───── DATA SHOWN

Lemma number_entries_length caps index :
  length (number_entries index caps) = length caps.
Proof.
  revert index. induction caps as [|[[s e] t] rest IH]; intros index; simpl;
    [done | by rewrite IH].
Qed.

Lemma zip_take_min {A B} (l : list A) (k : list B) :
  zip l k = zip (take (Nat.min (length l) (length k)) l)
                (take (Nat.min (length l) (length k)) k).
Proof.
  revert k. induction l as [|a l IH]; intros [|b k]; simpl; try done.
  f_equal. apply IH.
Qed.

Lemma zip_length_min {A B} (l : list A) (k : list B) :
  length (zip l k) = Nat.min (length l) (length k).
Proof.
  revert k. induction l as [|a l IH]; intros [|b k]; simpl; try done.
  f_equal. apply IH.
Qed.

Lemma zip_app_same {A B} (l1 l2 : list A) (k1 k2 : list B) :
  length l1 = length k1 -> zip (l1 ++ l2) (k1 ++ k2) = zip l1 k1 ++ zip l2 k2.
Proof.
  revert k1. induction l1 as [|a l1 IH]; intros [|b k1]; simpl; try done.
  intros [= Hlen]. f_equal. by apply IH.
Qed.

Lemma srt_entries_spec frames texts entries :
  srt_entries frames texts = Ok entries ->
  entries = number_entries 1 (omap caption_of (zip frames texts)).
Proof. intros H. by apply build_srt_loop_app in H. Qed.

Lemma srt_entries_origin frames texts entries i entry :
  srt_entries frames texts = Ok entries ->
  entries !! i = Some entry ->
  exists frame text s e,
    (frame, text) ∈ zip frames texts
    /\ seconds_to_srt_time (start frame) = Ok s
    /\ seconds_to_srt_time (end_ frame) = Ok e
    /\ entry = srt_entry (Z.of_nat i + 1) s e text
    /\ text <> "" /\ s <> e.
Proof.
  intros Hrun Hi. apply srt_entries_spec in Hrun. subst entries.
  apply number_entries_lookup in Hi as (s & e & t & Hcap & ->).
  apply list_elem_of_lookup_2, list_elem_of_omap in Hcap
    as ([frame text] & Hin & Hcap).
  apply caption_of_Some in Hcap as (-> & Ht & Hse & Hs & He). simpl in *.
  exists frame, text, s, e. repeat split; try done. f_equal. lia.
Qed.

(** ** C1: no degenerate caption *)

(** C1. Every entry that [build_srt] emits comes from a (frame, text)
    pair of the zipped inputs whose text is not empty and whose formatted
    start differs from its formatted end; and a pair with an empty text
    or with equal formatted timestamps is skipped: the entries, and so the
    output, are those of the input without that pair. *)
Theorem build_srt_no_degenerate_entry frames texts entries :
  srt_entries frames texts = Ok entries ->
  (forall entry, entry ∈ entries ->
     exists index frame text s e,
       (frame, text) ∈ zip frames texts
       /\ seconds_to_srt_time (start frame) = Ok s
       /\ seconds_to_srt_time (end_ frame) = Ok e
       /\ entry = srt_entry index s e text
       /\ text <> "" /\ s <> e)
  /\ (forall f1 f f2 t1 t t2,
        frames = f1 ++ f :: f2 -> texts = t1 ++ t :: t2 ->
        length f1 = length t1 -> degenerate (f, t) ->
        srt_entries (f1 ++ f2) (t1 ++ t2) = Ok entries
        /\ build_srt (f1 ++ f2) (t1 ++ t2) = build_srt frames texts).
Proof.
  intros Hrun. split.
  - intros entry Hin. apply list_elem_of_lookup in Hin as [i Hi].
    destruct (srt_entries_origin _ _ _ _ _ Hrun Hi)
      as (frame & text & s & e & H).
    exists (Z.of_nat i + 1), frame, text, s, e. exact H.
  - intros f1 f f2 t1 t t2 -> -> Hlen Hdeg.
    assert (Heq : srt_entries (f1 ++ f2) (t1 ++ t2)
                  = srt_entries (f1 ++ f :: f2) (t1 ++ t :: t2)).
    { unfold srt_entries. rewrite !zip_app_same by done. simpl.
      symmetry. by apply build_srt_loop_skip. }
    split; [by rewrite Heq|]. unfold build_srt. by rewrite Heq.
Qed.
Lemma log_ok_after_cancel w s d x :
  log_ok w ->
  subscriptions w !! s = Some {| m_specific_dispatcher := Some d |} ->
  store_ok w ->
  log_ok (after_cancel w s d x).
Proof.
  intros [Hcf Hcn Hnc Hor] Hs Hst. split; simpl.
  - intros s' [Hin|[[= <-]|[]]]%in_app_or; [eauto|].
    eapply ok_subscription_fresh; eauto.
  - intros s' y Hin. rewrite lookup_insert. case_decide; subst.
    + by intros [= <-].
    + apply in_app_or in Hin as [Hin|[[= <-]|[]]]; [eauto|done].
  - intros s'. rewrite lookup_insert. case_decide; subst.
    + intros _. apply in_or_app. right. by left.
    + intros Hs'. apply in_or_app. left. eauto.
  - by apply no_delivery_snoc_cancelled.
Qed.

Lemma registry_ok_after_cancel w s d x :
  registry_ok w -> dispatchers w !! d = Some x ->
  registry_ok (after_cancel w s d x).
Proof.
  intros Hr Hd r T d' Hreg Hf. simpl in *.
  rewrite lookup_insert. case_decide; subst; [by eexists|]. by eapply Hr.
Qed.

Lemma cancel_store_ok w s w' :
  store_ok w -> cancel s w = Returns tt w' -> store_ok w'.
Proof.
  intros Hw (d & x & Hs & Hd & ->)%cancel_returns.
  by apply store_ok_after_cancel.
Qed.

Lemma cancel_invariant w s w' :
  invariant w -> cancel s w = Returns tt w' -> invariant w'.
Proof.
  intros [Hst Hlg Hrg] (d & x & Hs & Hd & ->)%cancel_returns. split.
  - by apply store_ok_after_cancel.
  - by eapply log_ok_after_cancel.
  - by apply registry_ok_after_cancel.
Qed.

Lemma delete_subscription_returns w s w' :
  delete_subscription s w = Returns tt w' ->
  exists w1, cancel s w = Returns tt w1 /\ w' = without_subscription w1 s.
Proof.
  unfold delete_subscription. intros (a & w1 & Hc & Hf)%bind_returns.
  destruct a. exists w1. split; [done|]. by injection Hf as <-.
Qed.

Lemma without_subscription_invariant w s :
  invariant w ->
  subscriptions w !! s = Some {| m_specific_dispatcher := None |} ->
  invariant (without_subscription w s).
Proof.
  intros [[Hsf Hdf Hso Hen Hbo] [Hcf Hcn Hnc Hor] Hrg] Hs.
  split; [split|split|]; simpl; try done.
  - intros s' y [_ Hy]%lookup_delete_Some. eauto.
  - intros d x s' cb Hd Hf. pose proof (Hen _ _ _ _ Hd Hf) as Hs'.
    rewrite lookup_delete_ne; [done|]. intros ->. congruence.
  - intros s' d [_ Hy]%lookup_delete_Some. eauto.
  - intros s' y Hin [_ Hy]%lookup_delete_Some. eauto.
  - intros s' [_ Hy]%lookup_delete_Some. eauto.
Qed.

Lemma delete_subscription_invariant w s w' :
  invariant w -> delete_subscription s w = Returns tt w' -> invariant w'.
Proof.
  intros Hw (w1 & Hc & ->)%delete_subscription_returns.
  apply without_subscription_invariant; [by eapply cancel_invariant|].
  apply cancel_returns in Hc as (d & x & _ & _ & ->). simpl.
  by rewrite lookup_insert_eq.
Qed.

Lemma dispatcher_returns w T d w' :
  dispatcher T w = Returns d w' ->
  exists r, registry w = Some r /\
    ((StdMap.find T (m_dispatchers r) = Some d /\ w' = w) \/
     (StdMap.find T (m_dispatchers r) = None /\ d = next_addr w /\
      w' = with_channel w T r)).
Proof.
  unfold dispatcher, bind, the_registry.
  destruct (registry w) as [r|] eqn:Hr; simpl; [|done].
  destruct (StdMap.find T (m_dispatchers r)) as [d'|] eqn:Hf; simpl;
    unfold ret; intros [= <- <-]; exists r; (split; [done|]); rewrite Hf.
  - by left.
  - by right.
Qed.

──────────
───── DATA SHOWN

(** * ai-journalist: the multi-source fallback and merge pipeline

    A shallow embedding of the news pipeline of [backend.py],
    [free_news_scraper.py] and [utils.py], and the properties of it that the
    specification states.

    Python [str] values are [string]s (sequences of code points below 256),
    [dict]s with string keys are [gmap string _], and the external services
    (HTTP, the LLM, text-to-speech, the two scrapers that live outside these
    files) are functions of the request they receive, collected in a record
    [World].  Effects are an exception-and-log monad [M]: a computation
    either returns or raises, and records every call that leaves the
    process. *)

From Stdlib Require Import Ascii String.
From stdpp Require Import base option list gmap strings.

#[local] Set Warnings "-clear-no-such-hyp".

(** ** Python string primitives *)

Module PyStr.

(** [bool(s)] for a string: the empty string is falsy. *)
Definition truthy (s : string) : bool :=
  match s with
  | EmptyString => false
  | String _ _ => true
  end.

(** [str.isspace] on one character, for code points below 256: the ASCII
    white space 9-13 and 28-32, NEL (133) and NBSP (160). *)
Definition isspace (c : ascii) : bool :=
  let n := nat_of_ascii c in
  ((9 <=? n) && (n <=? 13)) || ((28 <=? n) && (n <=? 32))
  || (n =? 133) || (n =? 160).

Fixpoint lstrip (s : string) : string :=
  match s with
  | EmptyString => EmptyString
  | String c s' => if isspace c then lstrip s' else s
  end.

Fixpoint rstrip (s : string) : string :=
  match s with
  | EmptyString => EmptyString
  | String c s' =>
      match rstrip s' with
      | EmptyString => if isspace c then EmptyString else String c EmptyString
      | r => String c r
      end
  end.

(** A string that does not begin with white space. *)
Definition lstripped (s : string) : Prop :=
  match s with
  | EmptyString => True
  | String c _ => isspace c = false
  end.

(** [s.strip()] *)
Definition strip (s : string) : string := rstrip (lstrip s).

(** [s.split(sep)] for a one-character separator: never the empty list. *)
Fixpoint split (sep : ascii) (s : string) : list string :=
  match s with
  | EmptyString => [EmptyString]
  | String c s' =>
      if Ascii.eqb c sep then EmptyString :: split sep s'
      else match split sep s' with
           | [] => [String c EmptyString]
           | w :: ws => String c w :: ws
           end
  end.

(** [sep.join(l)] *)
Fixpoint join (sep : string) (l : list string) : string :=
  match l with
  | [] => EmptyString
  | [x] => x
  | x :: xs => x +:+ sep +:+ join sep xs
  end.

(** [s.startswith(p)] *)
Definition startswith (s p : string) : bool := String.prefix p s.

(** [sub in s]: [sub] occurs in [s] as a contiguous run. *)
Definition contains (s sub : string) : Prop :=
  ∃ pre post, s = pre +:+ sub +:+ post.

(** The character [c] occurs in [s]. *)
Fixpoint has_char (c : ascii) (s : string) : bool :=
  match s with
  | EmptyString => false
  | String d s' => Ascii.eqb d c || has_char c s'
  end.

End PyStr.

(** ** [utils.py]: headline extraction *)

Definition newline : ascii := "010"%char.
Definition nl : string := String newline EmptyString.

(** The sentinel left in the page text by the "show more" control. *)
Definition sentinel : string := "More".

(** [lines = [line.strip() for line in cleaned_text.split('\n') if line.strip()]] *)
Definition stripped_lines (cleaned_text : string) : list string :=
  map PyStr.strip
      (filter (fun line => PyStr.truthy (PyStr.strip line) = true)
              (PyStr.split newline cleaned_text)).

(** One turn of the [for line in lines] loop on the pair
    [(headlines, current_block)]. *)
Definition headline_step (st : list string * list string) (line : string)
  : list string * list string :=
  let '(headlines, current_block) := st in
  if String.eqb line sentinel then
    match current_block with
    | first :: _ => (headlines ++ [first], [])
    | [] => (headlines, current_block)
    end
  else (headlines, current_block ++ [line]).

──────────
───── DATA SHOWN

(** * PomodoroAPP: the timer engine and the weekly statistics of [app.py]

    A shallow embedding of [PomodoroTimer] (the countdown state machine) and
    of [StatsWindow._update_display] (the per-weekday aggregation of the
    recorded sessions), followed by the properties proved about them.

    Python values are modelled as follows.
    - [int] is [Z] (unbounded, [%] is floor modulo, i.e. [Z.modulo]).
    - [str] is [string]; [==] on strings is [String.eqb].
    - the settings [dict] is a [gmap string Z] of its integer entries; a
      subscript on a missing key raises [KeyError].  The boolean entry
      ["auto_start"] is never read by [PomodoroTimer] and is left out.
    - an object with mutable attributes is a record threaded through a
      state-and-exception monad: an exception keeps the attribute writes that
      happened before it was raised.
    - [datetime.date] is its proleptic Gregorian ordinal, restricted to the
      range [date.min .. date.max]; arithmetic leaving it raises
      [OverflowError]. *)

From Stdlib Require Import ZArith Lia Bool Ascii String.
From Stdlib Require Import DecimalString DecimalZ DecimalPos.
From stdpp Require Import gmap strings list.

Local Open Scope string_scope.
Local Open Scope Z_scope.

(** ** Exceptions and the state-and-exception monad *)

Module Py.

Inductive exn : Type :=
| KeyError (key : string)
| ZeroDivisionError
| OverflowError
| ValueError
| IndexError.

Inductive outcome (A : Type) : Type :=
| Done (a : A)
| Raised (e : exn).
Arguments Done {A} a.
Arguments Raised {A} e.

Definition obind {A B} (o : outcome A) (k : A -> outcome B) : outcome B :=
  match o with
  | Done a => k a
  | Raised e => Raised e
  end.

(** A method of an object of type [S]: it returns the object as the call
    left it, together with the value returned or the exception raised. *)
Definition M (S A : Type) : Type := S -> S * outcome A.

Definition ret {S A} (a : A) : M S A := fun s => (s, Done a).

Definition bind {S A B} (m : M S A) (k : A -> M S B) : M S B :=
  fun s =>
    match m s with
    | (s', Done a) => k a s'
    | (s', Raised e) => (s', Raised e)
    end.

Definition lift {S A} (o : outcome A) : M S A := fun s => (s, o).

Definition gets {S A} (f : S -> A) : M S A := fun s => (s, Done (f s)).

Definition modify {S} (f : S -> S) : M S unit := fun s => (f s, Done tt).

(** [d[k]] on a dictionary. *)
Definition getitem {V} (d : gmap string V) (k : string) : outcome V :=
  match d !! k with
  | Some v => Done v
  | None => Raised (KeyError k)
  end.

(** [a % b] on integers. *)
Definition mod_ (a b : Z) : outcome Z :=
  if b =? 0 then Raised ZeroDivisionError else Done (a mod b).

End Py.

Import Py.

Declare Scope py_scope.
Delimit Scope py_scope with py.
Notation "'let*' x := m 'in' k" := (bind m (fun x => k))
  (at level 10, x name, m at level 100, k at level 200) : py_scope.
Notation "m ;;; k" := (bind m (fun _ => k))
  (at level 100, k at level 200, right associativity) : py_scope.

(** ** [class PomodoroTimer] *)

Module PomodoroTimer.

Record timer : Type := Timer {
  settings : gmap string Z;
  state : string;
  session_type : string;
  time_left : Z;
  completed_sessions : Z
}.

──────────

# [HOW TO COMPLETE THIS TASK]
Out of the data above, return each line where the word "shallow" can be found.

# [EXERCISE SOLUTION]
    A shallow embedding of the news pipeline of [backend.py],
    A shallow embedding of [PomodoroTimer] (the countdown state machine) and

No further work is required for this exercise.